_WHAT THE EXERCISE ASKS_:
Please retype, unchanged, each line from the top of the material below through the line where "unfold JS.index. destruct" appears.
(Beginning of AVAILABLE DATA)
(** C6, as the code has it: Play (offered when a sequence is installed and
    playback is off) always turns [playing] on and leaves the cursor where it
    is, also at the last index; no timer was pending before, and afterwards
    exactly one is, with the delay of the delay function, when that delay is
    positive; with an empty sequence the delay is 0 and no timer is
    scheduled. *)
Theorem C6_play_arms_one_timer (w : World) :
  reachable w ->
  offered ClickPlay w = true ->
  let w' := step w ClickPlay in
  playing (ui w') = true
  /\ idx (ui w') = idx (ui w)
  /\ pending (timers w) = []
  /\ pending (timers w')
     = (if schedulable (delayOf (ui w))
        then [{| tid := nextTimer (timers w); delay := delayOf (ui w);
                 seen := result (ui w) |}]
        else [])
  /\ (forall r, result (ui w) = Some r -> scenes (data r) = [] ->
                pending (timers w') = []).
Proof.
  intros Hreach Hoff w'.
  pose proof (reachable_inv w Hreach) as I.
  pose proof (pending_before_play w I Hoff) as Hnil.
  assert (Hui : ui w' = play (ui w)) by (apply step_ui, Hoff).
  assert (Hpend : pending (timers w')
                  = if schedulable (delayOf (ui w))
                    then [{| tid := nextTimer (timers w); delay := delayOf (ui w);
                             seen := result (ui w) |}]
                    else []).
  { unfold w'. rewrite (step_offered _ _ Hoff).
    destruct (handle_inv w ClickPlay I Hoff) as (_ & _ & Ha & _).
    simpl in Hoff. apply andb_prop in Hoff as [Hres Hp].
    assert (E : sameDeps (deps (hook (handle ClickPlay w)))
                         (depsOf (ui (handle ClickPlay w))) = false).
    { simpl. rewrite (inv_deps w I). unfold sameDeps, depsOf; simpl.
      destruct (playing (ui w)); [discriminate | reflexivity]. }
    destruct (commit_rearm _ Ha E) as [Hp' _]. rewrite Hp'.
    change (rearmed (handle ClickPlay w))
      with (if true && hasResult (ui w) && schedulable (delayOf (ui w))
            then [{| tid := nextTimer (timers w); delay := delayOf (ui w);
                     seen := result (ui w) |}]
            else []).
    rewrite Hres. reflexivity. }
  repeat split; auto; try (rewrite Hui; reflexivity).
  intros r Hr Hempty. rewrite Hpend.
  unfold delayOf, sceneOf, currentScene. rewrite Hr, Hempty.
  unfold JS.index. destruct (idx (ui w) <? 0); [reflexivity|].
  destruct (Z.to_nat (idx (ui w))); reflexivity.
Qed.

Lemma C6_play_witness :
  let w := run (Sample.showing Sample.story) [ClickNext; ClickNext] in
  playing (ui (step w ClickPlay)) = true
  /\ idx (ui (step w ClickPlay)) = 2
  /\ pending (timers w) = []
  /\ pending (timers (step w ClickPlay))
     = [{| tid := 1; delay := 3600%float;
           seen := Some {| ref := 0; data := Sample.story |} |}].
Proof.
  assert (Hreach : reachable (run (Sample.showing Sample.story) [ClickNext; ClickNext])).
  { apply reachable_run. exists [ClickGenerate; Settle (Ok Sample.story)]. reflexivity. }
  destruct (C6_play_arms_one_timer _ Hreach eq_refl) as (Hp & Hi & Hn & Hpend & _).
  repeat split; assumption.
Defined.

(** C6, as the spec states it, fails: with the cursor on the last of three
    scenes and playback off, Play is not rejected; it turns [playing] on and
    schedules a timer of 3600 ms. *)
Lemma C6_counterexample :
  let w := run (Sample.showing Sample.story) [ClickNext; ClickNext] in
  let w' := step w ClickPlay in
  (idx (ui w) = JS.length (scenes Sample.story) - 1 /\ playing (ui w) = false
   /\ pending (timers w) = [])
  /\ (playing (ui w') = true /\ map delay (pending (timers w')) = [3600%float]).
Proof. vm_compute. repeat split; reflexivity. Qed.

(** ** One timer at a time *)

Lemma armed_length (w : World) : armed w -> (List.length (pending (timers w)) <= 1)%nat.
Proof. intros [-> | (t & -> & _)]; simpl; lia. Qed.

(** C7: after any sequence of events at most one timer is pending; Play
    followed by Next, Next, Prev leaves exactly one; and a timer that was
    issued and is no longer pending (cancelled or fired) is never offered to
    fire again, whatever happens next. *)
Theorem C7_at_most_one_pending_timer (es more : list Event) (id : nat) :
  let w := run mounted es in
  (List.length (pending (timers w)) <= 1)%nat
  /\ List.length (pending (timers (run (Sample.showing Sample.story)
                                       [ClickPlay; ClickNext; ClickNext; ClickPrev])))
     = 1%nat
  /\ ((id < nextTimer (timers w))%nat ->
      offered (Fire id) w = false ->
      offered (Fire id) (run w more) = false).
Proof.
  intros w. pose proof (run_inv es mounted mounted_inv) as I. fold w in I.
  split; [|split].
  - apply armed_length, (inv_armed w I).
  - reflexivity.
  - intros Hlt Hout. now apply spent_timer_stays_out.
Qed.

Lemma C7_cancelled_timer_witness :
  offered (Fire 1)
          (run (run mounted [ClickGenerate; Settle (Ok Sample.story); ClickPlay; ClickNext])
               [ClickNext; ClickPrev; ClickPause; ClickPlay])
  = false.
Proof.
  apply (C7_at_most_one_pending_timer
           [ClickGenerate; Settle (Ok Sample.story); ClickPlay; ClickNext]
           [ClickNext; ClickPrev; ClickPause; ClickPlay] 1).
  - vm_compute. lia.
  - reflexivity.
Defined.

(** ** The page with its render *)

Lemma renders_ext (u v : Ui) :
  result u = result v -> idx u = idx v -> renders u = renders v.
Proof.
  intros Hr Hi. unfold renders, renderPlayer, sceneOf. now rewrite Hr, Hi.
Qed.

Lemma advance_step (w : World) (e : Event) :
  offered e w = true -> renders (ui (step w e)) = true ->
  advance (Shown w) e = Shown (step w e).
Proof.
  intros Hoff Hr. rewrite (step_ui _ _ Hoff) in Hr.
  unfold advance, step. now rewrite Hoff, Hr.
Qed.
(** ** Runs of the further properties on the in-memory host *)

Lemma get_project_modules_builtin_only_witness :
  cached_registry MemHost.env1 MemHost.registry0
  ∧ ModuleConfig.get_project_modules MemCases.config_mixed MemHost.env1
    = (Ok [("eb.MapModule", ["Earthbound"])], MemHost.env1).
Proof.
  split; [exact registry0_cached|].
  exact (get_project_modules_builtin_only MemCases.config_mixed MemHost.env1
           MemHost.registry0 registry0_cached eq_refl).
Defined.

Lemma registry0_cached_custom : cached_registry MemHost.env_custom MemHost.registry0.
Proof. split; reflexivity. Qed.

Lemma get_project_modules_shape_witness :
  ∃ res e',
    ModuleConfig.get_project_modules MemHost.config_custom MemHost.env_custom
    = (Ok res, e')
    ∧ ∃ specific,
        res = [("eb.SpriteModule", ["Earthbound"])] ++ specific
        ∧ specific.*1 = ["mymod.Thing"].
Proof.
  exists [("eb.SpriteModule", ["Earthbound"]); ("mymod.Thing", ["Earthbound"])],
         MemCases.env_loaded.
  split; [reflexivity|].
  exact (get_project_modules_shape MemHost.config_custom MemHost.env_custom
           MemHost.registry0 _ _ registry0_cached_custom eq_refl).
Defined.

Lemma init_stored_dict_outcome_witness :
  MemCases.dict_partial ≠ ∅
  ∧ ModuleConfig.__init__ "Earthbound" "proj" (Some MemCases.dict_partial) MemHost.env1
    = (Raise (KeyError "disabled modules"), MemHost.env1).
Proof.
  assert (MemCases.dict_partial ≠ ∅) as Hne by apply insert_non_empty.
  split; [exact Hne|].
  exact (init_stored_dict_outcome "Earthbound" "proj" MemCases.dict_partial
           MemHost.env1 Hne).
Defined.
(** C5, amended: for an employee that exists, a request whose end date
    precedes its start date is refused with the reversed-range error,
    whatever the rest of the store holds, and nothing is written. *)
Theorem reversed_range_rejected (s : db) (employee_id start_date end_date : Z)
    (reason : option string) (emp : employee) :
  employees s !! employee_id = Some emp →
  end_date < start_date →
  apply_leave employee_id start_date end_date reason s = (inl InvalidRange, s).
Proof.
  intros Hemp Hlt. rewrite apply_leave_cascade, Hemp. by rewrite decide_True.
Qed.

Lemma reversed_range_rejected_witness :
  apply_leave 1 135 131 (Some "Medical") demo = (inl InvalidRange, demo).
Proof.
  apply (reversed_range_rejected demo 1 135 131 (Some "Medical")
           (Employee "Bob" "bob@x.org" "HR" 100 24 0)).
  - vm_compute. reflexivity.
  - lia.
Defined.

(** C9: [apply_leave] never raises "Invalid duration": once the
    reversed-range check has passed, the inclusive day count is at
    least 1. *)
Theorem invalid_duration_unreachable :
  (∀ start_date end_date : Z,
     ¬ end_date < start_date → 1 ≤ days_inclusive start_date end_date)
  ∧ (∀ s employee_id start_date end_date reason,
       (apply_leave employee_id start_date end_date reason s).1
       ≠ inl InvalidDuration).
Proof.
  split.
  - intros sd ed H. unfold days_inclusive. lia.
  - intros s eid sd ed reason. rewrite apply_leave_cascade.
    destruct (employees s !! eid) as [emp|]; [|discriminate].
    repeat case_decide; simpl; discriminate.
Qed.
(End of AVAILABLE DATA)
_TASK RESPONSE_:
(** C6, as the code has it: Play (offered when a sequence is installed and
    playback is off) always turns [playing] on and leaves the cursor where it
    is, also at the last index; no timer was pending before, and afterwards
    exactly one is, with the delay of the delay function, when that delay is
    positive; with an empty sequence the delay is 0 and no timer is
    scheduled. *)
Theorem C6_play_arms_one_timer (w : World) :
  reachable w ->
  offered ClickPlay w = true ->
  let w' := step w ClickPlay in
  playing (ui w') = true
  /\ idx (ui w') = idx (ui w)
  /\ pending (timers w) = []
  /\ pending (timers w')
     = (if schedulable (delayOf (ui w))
        then [{| tid := nextTimer (timers w); delay := delayOf (ui w);
                 seen := result (ui w) |}]
        else [])
  /\ (forall r, result (ui w) = Some r -> scenes (data r) = [] ->
                pending (timers w') = []).
Proof.
  intros Hreach Hoff w'.
  pose proof (reachable_inv w Hreach) as I.
  pose proof (pending_before_play w I Hoff) as Hnil.
  assert (Hui : ui w' = play (ui w)) by (apply step_ui, Hoff).
  assert (Hpend : pending (timers w')
                  = if schedulable (delayOf (ui w))
                    then [{| tid := nextTimer (timers w); delay := delayOf (ui w);
                             seen := result (ui w) |}]
                    else []).
  { unfold w'. rewrite (step_offered _ _ Hoff).
    destruct (handle_inv w ClickPlay I Hoff) as (_ & _ & Ha & _).
    simpl in Hoff. apply andb_prop in Hoff as [Hres Hp].
    assert (E : sameDeps (deps (hook (handle ClickPlay w)))
                         (depsOf (ui (handle ClickPlay w))) = false).
    { simpl. rewrite (inv_deps w I). unfold sameDeps, depsOf; simpl.
      destruct (playing (ui w)); [discriminate | reflexivity]. }
    destruct (commit_rearm _ Ha E) as [Hp' _]. rewrite Hp'.
    change (rearmed (handle ClickPlay w))
      with (if true && hasResult (ui w) && schedulable (delayOf (ui w))
            then [{| tid := nextTimer (timers w); delay := delayOf (ui w);
                     seen := result (ui w) |}]
            else []).
    rewrite Hres. reflexivity. }
  repeat split; auto; try (rewrite Hui; reflexivity).
  intros r Hr Hempty. rewrite Hpend.
  unfold delayOf, sceneOf, currentScene. rewrite Hr, Hempty.
  unfold JS.index. destruct (idx (ui w) <? 0); [reflexivity|].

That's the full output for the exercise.